In early 2005 the group released their first album, on which they had worked throughout the previous year at their self-titled “SpunkStudio” in Mayrhofen. “Geworden Spunker!” ('Get Spunked!') was touted by Ablaze Magazine as “…the heaviest offering from any band in Germany or Austria in 2005. How can these guys still hear?”

“Geworden Spunker!” met with mixed reviews, however. Das RuhrMetal.de, an online Punk e-zine from the Ruhr region, claimed “…this cacophony is fit only for the fire. These young men seem set on single-handedly destroying an entire genre.”

=== Delphinjäger ===
Track 2 on this album, entitled Delphinjäger, (Dolphin Hunter) incited rage among Austria's Green community. “We believe this to be an astonishing insult to such a precious species,” said Greenpeace CCE spokeswoman Marie Sheen.
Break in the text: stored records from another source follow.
Definition gdt_init (c : cpu) : cpu :=
  MkCpu (gdt_set_entries tss_addr) (tss_init stack_df stack_nmi stack_mc) (idt c) (msr c) (kernel_rsp c) (scratch c) (gs_kernel_state c).
Definition cpu_idt_init (c : cpu) : cpu :=
  MkCpu (gdt c) (tss c) (idt_init isr_stub_table (idt c)) (msr c) (kernel_rsp c) (scratch c) (gs_kernel_state c).

Definition syscall_arch_init (c : cpu) : cpu :=
  let m := msr c in
  let m := wrmsr MSR_EFER (Z.lor (rdmsr MSR_EFER m) EFER_SCE) m in
  let star := Z.lor (u64 (Z.shiftl 0x08 32)) (u64 (Z.shiftl 0x13 48)) in
  let m := wrmsr MSR_STAR star m in
  let m := wrmsr MSR_LSTAR syscall_entry m in
  let m := wrmsr MSR_FMASK SYSCALL_FMASK m in
  let m := wrmsr MSR_GS_BASE 0 m in
  let m := wrmsr MSR_KERNEL_GS_BASE state_addr m in
  MkCpu (gdt c) (tss c) (idt c) m 0 0 state_addr.

(** The parts of [arch_init] and [kmain] that set the processor up. *)
Definition cpu_init (c : cpu) : cpu := syscall_arch_init (cpu_idt_init (gdt_init c)).
End link.

Definition gdt_set_kernel_stack (v : Z) (t : tss64) : tss64 := MkTss v (ist t) (iomap_base t).
Definition arch_set_kernel_stack (v : Z) (c : cpu) : cpu :=
  MkCpu (gdt c) (gdt_set_kernel_stack v (tss c)) (idt c) (msr c) v (scratch c) (gs_kernel_state c).

(** ** extable.c *)

(** The table as the linker lays it out: pairs of a faulting address and the
    address to go on at. *)
Fixpoint extable_lookup (table : list (Z * Z)) (fault_rip : Z) : option Z :=
  match table with
  | [] => None
  | (p0, p1) :: table => if p0 =? fault_rip then Some p1 else extable_lookup table fault_rip
  end.

(** ** core/irq.c and the handlers of kmain.c *)

Definition IRQ_COUNT : Z := 16.
#[export] Hint Resolve silent_send silent_recv silent_wait silent_write silent_client_write : silent.
#[export] Hint Resolve psilent_ret psilent_get psilent_print : silent.
#[export] Hint Extern 1 (psilent (call _)) => (apply psilent_call; auto with silent) : silent.
#[export] Hint Extern 2 (psilent (pbind _ _)) => (apply psilent_bind; [|intros]) : silent.
#[export] Hint Extern 1 (psilent (print _)) => (unfold print) : silent.
#[export] Hint Extern 1 (psilent (print_errno _)) => (unfold print_errno) : silent.
#[export] Hint Extern 1 (psilent (print_num _ _)) => (unfold print_num) : silent.
#[export] Hint Extern 1 (psilent (print_str _ _)) => (unfold print_str) : silent.

(** The account of a program, statement by statement. *)
Ltac account :=
  repeat match goal with
    | |- owes _ (pbind (call (exyde_ipc_create _ _)) _) => apply owes_handle; [reflexivity|intros ? ?|]
    | |- owes _ (pbind (spawn_from_initrd _ _ _ _) _) => apply owes_spawn; [intros ? ?|]
    | |- owes _ (pbind (call (exyde_handle_close _)) _) => eapply owes_close; [solve [reflexivity | apply Permutation_swap]|]
    | |- owes _ (pbind _ _) => apply owes_silent; [solve [auto 8 with silent]|intros]
    | |- owes _ (let '(_, _) := ?x in _) => destruct x
    | H : ?h <> EXYDE_HANDLE_INVALID |- owes _ (if ?h =? EXYDE_HANDLE_INVALID then _ else _) => rewrite (proj2 (Z.eqb_neq h EXYDE_HANDLE_INVALID) H)
    | |- owes _ (if EXYDE_HANDLE_INVALID =? EXYDE_HANDLE_INVALID then _ else _) => rewrite Z.eqb_refl
    | |- owes _ (if ?b then _ else _) => destruct b
    | |- owes _ (pret _) => apply owes_ret
    end.

(** C10: Whatever the system answers, the test suite, the echo service, the second
    spawn test and the shell are run without leaking a handle: on every run that
    returns, with success or failure, each channel or process handle obtained was
    closed exactly once, and no other handle was closed. *)
Theorem services_close_handles {W} `{Sys W} (uninit : Z -> list Z) (m : rom) :
  owes [] (run_regression_suite m) /\ owes [] (run_echo_service uninit m) /\ owes [] (run_spawn_elf_test uninit m) /\ owes [] (run_shell m).
Proof.
  split; [|split; [|split]].
  - unfold run_regression_suite. account.
  - unfold run_echo_service, echo_round_trip. cbv zeta. account.
  - unfold run_spawn_elf_test, echo_round_trip, fail_errno. cbv zeta. account.
  - unfold run_shell, fail_errno. account.
Qed.

(** A kernel whose handle table has room for [n] more handles. *)
Definition small_sys (nr : Z) (args : list arg) (n : Z) : option (sysret * Z) :=
  let done r n := Some (MkRet r [] EXYDE_HANDLE_INVALID, n) in
  if (nr =? SYS_IPC_CREATE) || (nr =? SYS_SPAWN_ELF) then if n =? 0 then done (- EMFILE) 0 else done (10 - n) (n - 1)
  else if nr =? SYS_HANDLE_CLOSE then done 0 (n + 1)
  else if nr =? SYS_EXY_PUTS then match args with [_; Num k] => done k n | _ => done (- EINVAL) n end
  else done (- ENOSYS) n.

(** When only one of the two console channels can be created, the other one is
    not closed on the way out. *)
Theorem start_console_leaks :
  let u := MkLibc 0 (MkVars EXYDE_HANDLE_INVALID EXYDE_HANDLE_INVALID 0) [] (MkCon EXYDE_HANDLE_INVALID EXYDE_HANDLE_INVALID) (MkLogged 1 []) in
  match start_console (H := @logged_sys Z small_sys) (MkRom 0 []) (init_start u) with
  | Some (r, s) => r = 1 /\ ilog s = [Got 9]
  | None => False
  end.
Proof. vm_compute. split; reflexivity. Qed.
The line from the chorus “Bumsen Sie jene faulen grauen Fische, essen Sie sie alle,” (“Fuck those lazy grey fish, lets have some dinner,”) was particularly contentious.
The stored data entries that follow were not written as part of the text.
(* ===== verification/Echo.v ===== *)
(** * The echo server

    [main] of [userspace/echo/echo.c], a program on the interface of the system
    calls.  What it does with the messages is stated on its trace, for every system
    that keeps the contract of the calls it makes. *)
From S2P Require Import Prelude Bytes Errno Str Stdio Env Initrd Micro ConClient Unistd Init.

Section echo.
Context {W : Type} `{Sys W} (uninit : Z -> list Z).

(** [turns] rounds of the loop; the status when [main] returns within them. *)
Fixpoint echo_serve (turns : nat) (ch : Z) : prog W (option Z) :=
  match turns with
  | O => pret None
  | S turns =>
    let~ (n, b) := call (exyde_ipc_recv ch 16) in
    if negb (n =? 16) then print_errno "echo: recv failed errno=%d" ~> pret (Some 1)
    else
      let msg := copy_loop (uninit 16) 0 b 0 (zlen b) in
      if strcmp msg (str "quit") =? 0 then print "echo: quitting" ~> pret (Some 0)
      else
        let~ r := call (exyde_ipc_send ch msg 16) in
        if negb (r =? 0) then print_errno "echo: send failed errno=%d" ~> pret (Some 1) else echo_serve turns ch
  end.

Definition echo_main (turns : nat) : prog W (option Z) :=
  let~ ch := call exyde_get_bootstrap in
  if ch =? EXYDE_HANDLE_INVALID then print "echo: no bootstrap channel" ~> pret (Some 1)
  else print "echo: ready" ~> echo_serve turns ch.
End echo.

(** ** The system under it *)

(** The calls of the server return, with what [micro.h] says they return. *)
Class EchoSys (W : Type) `{Sys W} := {
  answers nr args w : is_Some (syscall nr args w);
  recv_result h n w r w' : syscall SYS_IPC_RECV [Num h; Dst; Num n] w = Some (r, w') ->
    is_error (rax r) = true \/ 0 <= rax r <= n /\ zlen (out_bytes r) = rax r;
  send_result h b n w r w' : syscall SYS_IPC_SEND [Num h; Src b; Num n] w = Some (r, w') -> is_error (rax r) = true \/ rax r = 0 }.

(** A system that records the calls and their results. *)
Record traced {W : Type} := MkTraced { tw : W; trace : list (Z * list arg * sysret) }.
Arguments traced W : clear implicits.
Arguments MkTraced {W}.

#[export] Instance traced_sys {W} `{Sys W} : Sys (traced W) := fun nr args t =>
  '(r, w) ← syscall nr args (tw t); Some (r, MkTraced w (trace t ++ [(nr, args, r)])).

(** What was received and sent: the bytes, or the error. *)
Inductive ipc := Received (h : Z) (res : Z + list Z) | Sent (h : Z) (msg : list Z) (res : Z).
Definition ipc_of (e : Z * list arg * sysret) : option ipc :=
  let '(nr, args, r) := e in
  match args with
  | [Num h; Dst; Num _] => if nr =? SYS_IPC_RECV then Some (Received h (if is_error (rax r) then inl (rax r) else inr (out_bytes r))) else None
  | [Num h; Src b; Num _] => if nr =? SYS_IPC_SEND then Some (Sent h b (rax r)) else None
  | _ => None
  end.

(** The messages received and sent back. *)
Definition rounds (ch : Z) (ms : list (list Z)) : list ipc := ms ≫= fun m => [Received ch (inr m); Sent ch m 0].
Definition asks_quit (m : list Z) : Prop := str "quit" `prefix_of` m.

Lemma strcmp_zero q m : 0 ∉ q -> (length q < length m)%nat -> strcmp m (q ++ [0]) = 0 <-> (q ++ [0]) `prefix_of` m.
Proof.
  revert m. induction q as [|c q IH]; intros [|x m] Hq Hl; cbn [length] in Hl; try lia.
  - cbn [app strcmp]. split.
    + destruct (Z.eqb_spec x 0) as [->|Hx]; cbn [negb andb]; [intros _; by exists m|]. lia.
    + intros [k [= -> _]]. done.
  - cbn [app strcmp]. apply not_elem_of_cons in Hq as [Hc Hq]. destruct (Z.eqb_spec x 0) as [->|Hx]; cbn [negb andb].
    + split; [lia|]. intros [k Ek]. injection Ek. lia.
    + destruct (Z.eqb_spec x c) as [->|Hn]; cbn [andb].
      * rewrite (IH m Hq) by lia. split; [by apply prefix_cons|]. by intros ?%prefix_cons_inv_2.
      * split; [lia|]. intros [k Ek]. injection Ek. lia.
Qed.

Section run.
Context {W : Type} `{EchoSys W} (uninit : Z -> list Z) (Hun : zlen (uninit 16) = 16).
Implicit Types (u : libc (traced W)) (s : istate (traced W)).

(** [u'] after [u]: the messages [ev] went over the channels in between. *)
Definition exchanged u (ev : list ipc) u' : Prop := exists new, trace (world u') = trace (world u) ++ new /\ omap ipc_of new = ev.
Definition no_server u : Prop := con u = MkCon EXYDE_HANDLE_INVALID EXYDE_HANDLE_INVALID.

Lemma exchanged_nil u u' : trace (world u') = trace (world u) -> exchanged u [] u'.
Proof. intros E. exists []. by rewrite E, app_nil_r. Qed.
Lemma exchanged_trans u e1 u1 e2 u2 : exchanged u e1 u1 -> exchanged u1 e2 u2 -> exchanged u (e1 ++ e2) u2.
Proof. intros (n1 & T1 & <-) (n2 & T2 & <-). exists (n1 ++ n2). rewrite T2, T1, app_assoc. split; [done|]. apply omap_app. Qed.

Lemma syscall_traced nr args u : exists r w', syscall nr args (tw (world u)) = Some (r, w') /\
  __exyde_syscall nr args u = Some (r, set_world (MkTraced w' (trace (world u) ++ [(nr, args, r)])) u).
Proof.
  destruct (answers nr args (tw (world u))) as [[r w'] E]. exists r, w'. split; [done|]. unfold __exyde_syscall, syscall at 1, traced_sys. by rewrite E.
Qed.

(** Output goes to the kernel, and is no message. *)
Lemma say_traced u0 u b : no_server u -> exchanged u0 [] u -> exists r u', Unistd.write Unistd.STDOUT_FILENO b (zlen b) u = Some (r, u') /\ no_server u' /\ exchanged u0 [] u'.
Proof.
  intros Hc Hx. destruct (syscall_traced SYS_EXY_PUTS [Src b; Num (zlen b)] u) as (r & w' & _ & E).
  unfold Unistd.write. change ((0 <=? Unistd.STDOUT_FILENO) && (Unistd.STDOUT_FILENO <? 3)) with true.
  change ((Unistd.STDOUT_FILENO =? Unistd.STDOUT_FILENO) || (Unistd.STDOUT_FILENO =? Unistd.STDERR_FILENO)) with true. cbv iota.
  unfold ubind at 1. unfold console_client_ready, ubind at 1, uget, uret. rewrite Hc. cbn [con_req con_resp]. change (EXYDE_HANDLE_INVALID =? EXYDE_HANDLE_INVALID) with true. cbn [negb andb].
  unfold ubind. rewrite E. set (u1 := set_world _ u). assert (exchanged u0 [] u1) as Hx1.
  { apply (exchanged_trans u0 [] u [] u1); [done|]. eexists. split; [reflexivity|done]. }
  unfold posix_ret, fail, ubind, uset, uret. destruct (_ && _); eexists _, _; (split; [reflexivity|]); by split.
Qed.

(** A message on the console. *)
Lemma print_traced fmt ap s : good_format fmt (length ap) = true -> no_server (i_libc s) -> zlen (i_buf s) <= FD_BUF_SZ ->
  exists s', print_with (fun _ => [0]) fmt ap s = Some ((), s') /\ no_server (i_libc s') /\ zlen (i_buf s') <= FD_BUF_SZ /\ exchanged (i_libc s) [] (i_libc s').
Proof.
  intros G Hc Hb. destruct (print_with_spec (fun u => no_server u /\ exchanged (i_libc s) [] u)) with (strs := fun _ : Z => [0]) (fmt := fmt) (ap := ap) (s := s) as (u' & b' & E & [P1 P2] & B); try done.
  - intros b u [P1 P2] _ _. destruct (say_traced (i_libc s) u b P1 P2) as (r & u' & E & K). by exists r, u'.
  - split; [done|]. by apply exchanged_nil.
  - by exists (put_buf b' (put_libc u' s)).
Qed.

(** The calls of the loop: what they return, and what is added to the trace. *)
Lemma recv_traced u ch : exists r u', exyde_ipc_recv ch 16 u = Some (r, u') /\ no_server u' = no_server u /\
  ((exists e, r.1 <> 16 /\ exchanged u [Received ch e] u' /\ (forall m, e = inr m -> zlen m <> 16)) \/
   r.1 = 16 /\ zlen r.2 = 16 /\ exchanged u [Received ch (inr r.2)] u').
Proof.
  destruct (syscall_traced SYS_IPC_RECV [Num ch; Dst; Num 16] u) as (r & w' & Er & E). set (u1 := set_world _ u) in E.
  assert (exchanged u [Received ch (if is_error (rax r) then inl (rax r) else inr (out_bytes r))] u1) as Hx by (eexists; split; [reflexivity|done]).
  unfold exyde_ipc_recv, chk_out, ubind. rewrite E. destruct (recv_result _ _ _ _ _ Er) as [Ee|[Hr Hl]].
  - unfold chk, fail, ubind, uset, uret. rewrite Ee in Hx |- *. eexists _, _. split; [reflexivity|]. split; [done|]. left. eexists. split; [by vm_compute|]. split; [exact Hx|done].
  - assert (is_error (rax r) = false) as Ee by (unfold is_error; rewrite (proj2 (Z.ltb_ge _ 0)) by lia; done). unfold chk, uret. rewrite Ee in Hx |- *. rewrite i32_small by lia.
    eexists _, _. split; [reflexivity|]. split; [done|]. destruct (decide (rax r = 16)) as [Eq|Hne]; [right; cbn; split; [done|]; split; [lia|done]|].
    left. eexists. split; [exact Hne|]. split; [exact Hx|]. intros m [= <-]. lia.
Qed.

Lemma send_traced u ch m : exists r u' e, exyde_ipc_send ch m 16 u = Some (r, u') /\ no_server u' = no_server u /\ exchanged u [Sent ch m e] u' /\
  (r <> 0 /\ is_error e = true \/ r = 0 /\ e = 0).
Proof.
  destruct (syscall_traced SYS_IPC_SEND [Num ch; Src m; Num 16] u) as (r & w' & Er & E). set (u1 := set_world _ u) in E.
  assert (exchanged u [Sent ch m (rax r)] u1) as Hx by (eexists; split; [reflexivity|done]).
  unfold exyde_ipc_send, chk_int, ubind. rewrite E. destruct (send_result _ _ _ _ _ _ Er) as [Ee|E0].
  - unfold chk, fail, ubind, uset, uret. rewrite Ee. eexists _, _, _. split; [reflexivity|]. split; [done|]. split; [exact Hx|]. left. split; [by vm_compute|done].
  - rewrite E0. eexists _, _, _. split; [reflexivity|]. split; [done|]. split; [exact Hx|]. by right.
Qed.

(** How a run ends that has sent back [ms]: not within the rounds; with a request to
    quit; with a receive that failed; with an answer that could not be sent. *)
Inductive ending (ch : Z) (turns : nat) (ms : list (list Z)) : option Z -> list ipc -> Prop :=
  | goes_on : length ms = turns -> ending ch turns ms None []
  | quits m : asks_quit m -> zlen m = 16 -> ending ch turns ms (Some 0) [Received ch (inr m)]
  | no_message e : (forall m, e = inr m -> zlen m <> 16) -> ending ch turns ms (Some 1) [Received ch e]
  | no_answer m e : ~ asks_quit m -> zlen m = 16 -> is_error e = true -> ending ch turns ms (Some 1) [Received ch (inr m); Sent ch m e].

Definition echoed (ch : Z) (turns : nat) (r : option Z) (ev : list ipc) : Prop :=
  exists ms tl, ev = rounds ch ms ++ tl /\ Forall (fun m => zlen m = 16 /\ ~ asks_quit m) ms /\ ending ch turns ms r tl.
During the 2006 Australia/New Zealand tour, Burstein was asked on an interview with Richard James of Fbi 94.5fm about the issue. “I had a traumatic experience with a dolphin once,” he explained. “When I was twelve, I was swimming with my male nurse Sven on a family holiday at Hossegor, and what you could call a freak dolphin incident occurred.”

== New Album ==

In October 2007 Gerspunken announced the release of their long-awaited second studio album, entitled "Hassen Sie Nicht Freiheit!" ("Don't Hate Freedom!".) In a press conference in Mayrhofen, Speltervasser explained the new direction the group's creative process had taken during their time working on "Hassen sie nicht Freiheit!" "We are a much tighter unit now, much, much tighter," Speltervasser explained to Carmen Tomachich of German punk E-zine SOUND.de. "The creative juices are flowing in the "SpunkStudio" and we're all getting in on the act together, instead of just me and Hans like it used to be. Even Arnold is involved, and his wife Sara also comes sometimes as well. It's a much bigger process now." The album's cover has, like much of Gerspunken's art and music, attracted considerable negative criticism.

=== Single Release ===

The first single from the "Don't Hate Freedom" album was released in the March 2008 amidst a storm of controversy. Rockster Records, the band's label, refused to carry the Single if included the track "Real Men Fuck Women" which the band refused to drop from the record. Without the support of Rockster the band released the disk under their own label with "Real Men Fuck Women" as the title track.

== Relocation Overseas ==
In the Spring of 2013 the band re-located permanently to Sydney, Australia, with a new stripped-back lineup consisting of Spelterwasser on bass and vocals, Burstein on guitar, and Steiner on drums. By 2014 the group had brought Steiner's Italian half-sister, Gertrude, on board as the lead vocalist, leaving Speltervasser unencumbered to work on the bass-lines which had, up to this point, been "...the weakest fish at the bottom of a barrel of other slightly less weak fish." The group had spent considerable time in Sydney and Melbourne over the past years and explained that the move was driven primarily by lifestyle factors and an emerging alternative culture in Australia. In September the group announced that they had almost completed a new EP, entitled "Hard Love Machine," and would gig the new record in the Australian summer.